- _Material supplied_
Lemma added_consistent v i o : consistent v -> settled v -> fits v i -> consistent (device_added v i o) /\ settled (device_added v i o).
Proof.
  intros Hv Hs Hf. pose proof (fun h Hh => visible_added v i o h Hs Hf Hh) as Hvis. pose proof Hv as [F P O X]. pose proof Hf as [Hh Hi Hsv Hfree Ht]. split; [split|].
  - intros h t Hx E. cbn in E. destruct (decide (h = Hash i)) as [->|Hne].
    + rewrite lookup_insert_eq in E. injection E as <-. by exists i.
    + rewrite lookup_insert_ne in E by (intros E'; apply Hne; by apply key_inj in E'). by apply F.
  - intros h j Hx E. rewrite Hvis in E by done. cbn. rewrite dom_insert. destruct (decide (h = Hash i)); [injection E as <-; set_solver|]. apply elem_of_union_r. by eapply P.
  - intros h1 h2 i1 i2 H1 H2 E1 E2 Hid. rewrite Hvis in E1, E2 by done.
    destruct (decide (h1 = Hash i)) as [->|], (decide (h2 = Hash i)) as [->|]; [done| | |by eapply (O h1 h2)]; exfalso; apply Hfree.
    + injection E1 as <-. rewrite Hid. by eapply (P h2).
    + injection E2 as <-. rewrite <- Hid. by eapply (P h1).
  - destruct Hi as (_ & _ & ?). cbn. lia.
  - intros h j Hx E. unfold device_added in E |- *. rewrite stored_set_tx, stored_saved in E by done. cbn. destruct (decide (h = Hash i)); [injection E as <-; cbn; lia|].
    specialize (Hs h j Hx E). lia.
Qed.

Lemma wp_allocate w C (Q : W -> result string Z -> Prop) :
  Q (with_mem w (set_new (mem w) (uint64 (NewTransactionId (mem w) + 1)))) (Ok (uint64 (NewTransactionId (mem w) + 1))) -> wp w allocateTransactionId C Q.
Proof. intros HQ. apply wp_bind, wp_get. cbv iota beta zeta. apply wp_bind, wp_modify. cbv iota beta. by apply wp_ret. Qed.

Lemma uint64_next n : 0 <= n -> n + 1 < 2 ^ 64 -> uint64 (n + 1) = n + 1.
Proof. intros H1 H2. apply wrapU_small. lia. Qed.

Lemma wp_registerDevice w id hash size (C : View -> Prop) (Q : W -> result string DevInfo -> Prop) :
  let tid := NewTransactionId (mem w) + 1 in let i := new_info hash id size tid in
  set_at (mem w) -> hash_ok hash -> TransactionId (mem w) = v_tx (view w) -> 0 <= v_tx (view w) < 2 ^ 64 -> 0 <= NewTransactionId (mem w) -> tid < 2 ^ 64 ->
  C (view w) -> C (file_saved (view w) i) -> C (set_tx (file_saved (view w) i) tid) ->
  (forall w' e, mem w' = delete_info (put_info (set_new (mem w) tid) i) hash -> view w' = view w \/ (view w' = file_saved (view w) i /\ ~ steady) -> Q w' (Err e)) ->
  (forall w', mem w' = set_tid (put_info (set_new (mem w) tid) i) tid -> view w' = set_tx (file_saved (view w) i) tid -> Q w' (Ok i)) ->
  wp w (registerDevice id hash size) C Q.
Proof.
  intros tid i Hd Hh Htx Hr Hn0 Hlt HC HC1 HC2 He Ho. unfold registerDevice. apply wp_bind, wp_allocate. cbv iota beta zeta. rewrite uint64_next by lia. fold tid. fold i.
  apply wp_bind, wp_modify. cbv iota beta. set (w1 := with_mem _ _). assert (view w1 = view w) as Hv by done. assert (mem w1 = put_info (set_new (mem w) tid) i) as Hm by done.
  clearbody w1. apply wp_bind, wp_attempt, wp_saveMetadata; rewrite ?Hm, ?Hv; [exact Hd|done|exact Htx|done|cbn; lia|done|done|done| |].
  - intros w2 e Hm2 Hv2. cbv iota beta. apply wp_bind, wp_modify. cbv iota beta. apply wp_fail, He; [cbn; by rewrite Hm2|exact Hv2].
  - intros w2 Hm2 Hv2. cbv iota beta. apply wp_ret, Ho; [by rewrite Hm2|exact Hv2].
Qed.

Section Operations.
Context (fuel : nat) (fuel_enough : 16777216 < Z.of_nat fuel).

(** The device a request makes: the size of its base, the next transaction,
    the first identifier that is free. *)
Definition new_device (w : W) (hash base : string) (i : DevInfo) : Prop :=
  exists b, visible (view w) base = Some (saved b) /\ i = new_info hash (DeviceId i) (Size b) (NewTransactionId (mem w) + 1) /\
    first_free (v_ids (view w)) (nextDeviceId (mem w)) (DeviceId i) /\ DeviceId i < 16777216.

(** What a request that failed leaves: every other device as it was, the one
    of the request as it was or gone; no file that waits unless the pool
    refused a transaction. *)
Record after_failure (w : W) (hash : string) (w' : W) : Prop := {
  failure_consistent : consistent (view w');
  failure_cached : cached (view w') (mem w');
  failure_others : forall x, hash_ok x -> x <> hash -> visible (view w') x = visible (view w) x;
  failure_itself : visible (view w') hash = visible (view w) hash \/ visible (view w') hash = None;
  failure_pool : v_ids (view w) ⊆ v_ids (view w') /\ v_tx (view w') = v_tx (view w);
  failure_settled : steady -> settled (view w');
  failure_new : NewTransactionId (mem w') <= NewTransactionId (mem w) + 1;
}.

Lemma loads_ids w w' : loads w w' -> NewTransactionId (mem w') = NewTransactionId (mem w) /\ nextDeviceId (mem w') = nextDeviceId (mem w) /\ view w' = view w.
Proof. by intros (Hv & m & -> & _). Qed.

Lemma wp_lookup_or_nil w h (C : View -> Prop) (Q : W -> result string (option DevInfo) -> Prop) : good w -> hash_ok h -> C (view w) ->
  (forall w' o, loads w w' -> Devices (mem w') !! h = o -> Q w' (Ok o)) -> wp w (lookup_or_nil h) C Q.
Proof.
  intros Hg Hh HC HQ. apply wp_bind, wp_attempt, wp_lookupDevice; [done..| |].
  - intros w' e Hl E. cbv iota beta. by apply wp_ret, HQ.
  - intros w' i Hl E. cbv iota beta. by apply wp_ret, HQ.
Qed.

Lemma cached_view v v' d : cached v d -> v_tx v' = v_tx v -> (forall h, hash_ok h -> Devices d !! h = None \/ visible v' h = visible v h) -> cached v' d.
Proof.
  intros [H1 H2 H3 H4 H5] Ht Hv. split; [done|congruence|done|done|]. intros h i E. destruct (H5 h i E) as (Hh & Hi & Hvis). split_and!; [done..|].
  destruct (Hv h Hh) as [?| ->]; [congruence|done].
Qed.

(** The identifiers after a device is made, and a device that is forgotten. *)
Lemma cached_ids v d new next m : cached v d -> TransactionId d <= new -> 0 <= next < 16777216 -> m ⊆ Devices d ->
  cached v (with_Devices (with_ids d (TransactionId d) new next) m).
Proof. intros [H1 H2 H3 H4 H5] Hn Hx Hm. split; [done..|]. intros h i E. apply H5. eapply lookup_weaken; [exact E|done]. Qed.

Lemma next_id_range id : 0 <= next_id id < 16777216.
Proof. unfold next_id. change 16777215 with (Z.ones 24). rewrite Z.land_ones by lia. apply Z.mod_pos_bound. lia. Qed.

Lemma failed_loads w w' hash : good w -> loads w w' -> after_failure w hash w'.
Proof.
  intros Hg Hl. pose proof (loads_good _ _ Hg Hl) as [Hc Hs Hk]. destruct (loads_ids _ _ Hl) as (Hn & _ & Hv).
  split; [done|done| |left|split|done|lia]; by rewrite ?Hv.
Qed.

(** The state after a failure, by what it did to the files. *)
Lemma failed_after w w' i d ids new next m : good w -> fits (view w) i -> cached (view w) d -> Devices d !! Hash i = None ->
  mem w' = with_Devices (with_ids d (TransactionId d) new next) m -> m ⊆ Devices d -> TransactionId d <= new <= NewTransactionId (mem w) + 1 -> 0 <= next < 16777216 -> v_ids (view w) ⊆ dom ids ->
  view w' = set_ids (view w) ids \/ (view w' = set_ids (file_saved (view w) i) ids /\ ~ steady) -> after_failure w (Hash i) w'.
Proof.
  intros [Hc Hs Hk] Hf Hk2 Hnone Hm Hsub [Hnew Hnew'] Hnext Hids Hv. pose proof (cached_ids _ _ new next m Hk2 Hnew Hnext Hsub) as Hk3. rewrite <- Hm in Hk3.
  assert (Devices (mem w') !! Hash i = None) as Hn' by (rewrite Hm; cbn; by eapply lookup_weaken_None).
  destruct Hv as [Hv|[Hv Hns]].
  - split; rewrite ?Hv; [by apply consistent_ids| |done|by left|by split|done|by rewrite Hm]. by apply (cached_view (view w)); [..|intros; right].
  - pose proof (visible_file_saved (view w) i) as Hvis. split; rewrite ?Hv.
    + apply consistent_ids; [by apply consistent_waiting|done].
    + apply (cached_view (view w)); [done|done|]. intros h Hh. rewrite visible_set_ids, Hvis by done. destruct (decide (h = Hash i)) as [->|]; [by left|by right].
    + intros x Hx Hne. rewrite visible_set_ids, Hvis by done. by destruct (decide (x = Hash i)).
    + right. rewrite visible_set_ids, Hvis by (done || apply Hf). by rewrite decide_True.
    + by split.
    + done.
    + by rewrite Hm.
Qed.

Lemma grown_back v j o : j ∉ v_ids v -> delete j (v_thin (pool_grown v j o)) = v_thin v.
Proof. intros Hj%not_elem_of_dom. by apply delete_insert_id. Qed.

Lemma grown_sub v j o : v_ids v ⊆ v_ids (pool_grown v j o).
Proof. cbn. rewrite dom_insert. set_solver. Qed.

(** The device is in the pool; it is registered, or taken back. *)
Lemma wp_register_new w w3 d next i o (f : DevInfo -> T ()) (C : View -> Prop) (Q : W -> result string () -> Prop) :
  good w -> cached (view w) d -> Devices d !! Hash i = None -> fits (view w) i -> NewTransactionId d = NewTransactionId (mem w) -> info_TransactionId i = NewTransactionId d + 1 ->
  i = new_info (Hash i) (DeviceId i) (Size i) (info_TransactionId i) -> 0 <= next < 16777216 ->
  mem w3 = set_next d next -> view w3 = pool_grown (view w) (DeviceId i) o ->
  C (view w) -> C (pool_grown (view w) (DeviceId i) o) -> C (file_saved (pool_grown (view w) (DeviceId i) o) i) -> C (file_saved (view w) i) -> C (device_added (view w) i o) ->
  (forall w' e, after_failure w (Hash i) w' -> Q w' (Err e)) ->
  (forall w', good w' -> view w' = device_added (view w) i o -> Devices (mem w') !! Hash i = Some i -> NewTransactionId (mem w') = NewTransactionId (mem w) + 1 -> wp w' (f i) C Q) ->
  wp w3 (r ← attempt (registerDevice (DeviceId i) (Hash i) (Size i));
         match r with
         | Ok info => f info
         | Err e => attempt (deleteDevice pool (DeviceId i));; fail e
         end) C Q.
Proof.
  intros Hg Hk Hnone Hf HNew Htid Hi Hnext Hm3 Hv3 HC HC1 HC2 HC3 HC4 He Ho.
  pose proof Hf as [Hh Hok Hsv Hfree Htx]. pose proof Hk as [Hat Htx' Hnew' _ Hdev]. pose proof Hg as [Hc Hs _].
  assert (pool_thin (host w3) = v_thin (pool_grown (view w) (DeviceId i) o)) as Hids3 by (by rewrite <- Hv3).
  assert (forall w4 ids, mem w4 = delete_info (put_info (set_new (set_next d next) (info_TransactionId i)) i) (Hash i) -> v_ids (view w) ⊆ dom ids ->
    view w4 = set_ids (view w) ids \/ (view w4 = set_ids (file_saved (view w) i) ids /\ ~ steady) -> after_failure w (Hash i) w4) as Hfail.
  { intros w4 ids Hm4 Hsub Hv4. apply (failed_after w w4 i d ids (info_TransactionId i) next (Devices d)); try done; [|cbn in *; lia]. rewrite Hm4. unfold delete_info, put_info. cbn.
    by rewrite delete_insert_id by done. }
  apply wp_bind, wp_attempt.
  assert (NewTransactionId (mem w3) + 1 = info_TransactionId i) as Ht3 by (by rewrite Hm3, Htid).
  assert (new_info (Hash i) (DeviceId i) (Size i) (NewTransactionId (mem w3) + 1) = i) as Ei by (by rewrite Ht3).
  apply wp_registerDevice; rewrite ?Ei, ?Ht3, ?Hv3; rewrite ?Hm3; [done|done|done|exact (tx_range _ Hc)| |apply Hok|done|done|done| |].
  - cbn. pose proof (tx_range _ Hc). lia.
  - intros w4 e Hm4 Hv4. cbv iota beta. assert (pool_thin (host w4) = v_thin (pool_grown (view w) (DeviceId i) o)) as Hids4.
    { change (pool_thin (host w4)) with (v_thin (view w4)). by destruct Hv4 as [-> |[-> _]]. }
    apply wp_bind, wp_attempt, wp_deleteDevice; rewrite ?Hids4, ?grown_back by done.
    + by destruct Hv4 as [-> |[-> _]].
    + by destruct Hv4 as [-> |[-> _]].
    + intros w5 e' (Hv5 & _ & Hm5). cbv iota beta. apply wp_fail, He. apply (Hfail w5 (v_thin (pool_grown (view w) (DeviceId i) o))); [congruence|exact (grown_sub (view w) (DeviceId i) o)|].
      rewrite Hv5. destruct Hv4 as [-> |[-> ?]]; [by left|by right].
    + intros w5 Hm5. cbv iota beta. apply wp_fail, He. pose proof (moved_view _ _ _ _ Hm5) as Hv5. apply (Hfail w5 (v_thin (view w))); [exact (eq_trans (proj2 (proj2 (proj2 Hm5))) Hm4)|done|].
      rewrite Hv5. change (pool_tx (host w4)) with (v_tx (view w4)). destruct Hv4 as [-> |[-> ?]]; [by left|by right].
  - intros w4 Hm4 Hv4. cbv iota beta. destruct (added_consistent _ _ o Hc Hs Hf) as [Hc4 Hs4].
    assert (view w4 = device_added (view w) i o) as Hv4' by done. apply Ho; [|done| |by rewrite Hm4; cbn; lia].
    + split; rewrite Hv4'; [done|done|]. rewrite Hm4. split; cbn; [done|done|lia|done|]. intros h j E. destruct (decide (h = Hash i)) as [->|Hne].
      * rewrite lookup_insert_eq in E. injection E as <-. rewrite visible_added by done. rewrite decide_True by done. by rewrite Hsv.
      * rewrite lookup_insert_ne in E by done. destruct (Hdev h j E) as (? & ? & Hvis). rewrite visible_added by done. by rewrite decide_False.
    + rewrite Hm4. cbn. apply lookup_insert_eq.
Qed.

- _What is needed_
Where the word "Hsub" appears in a line of the entries, copy that line.

- _Exercise output_
  intros [Hc Hs Hk] Hf Hk2 Hnone Hm Hsub [Hnew Hnew'] Hnext Hids Hv. pose proof (cached_ids _ _ new next m Hk2 Hnew Hnext Hsub) as Hk3. rewrite <- Hm in Hk3.
  { intros w4 ids Hm4 Hsub Hv4. apply (failed_after w w4 i d ids (info_TransactionId i) next (Devices d)); try done; [|cbn in *; lia]. rewrite Hm4. unfold delete_info, put_info. cbn.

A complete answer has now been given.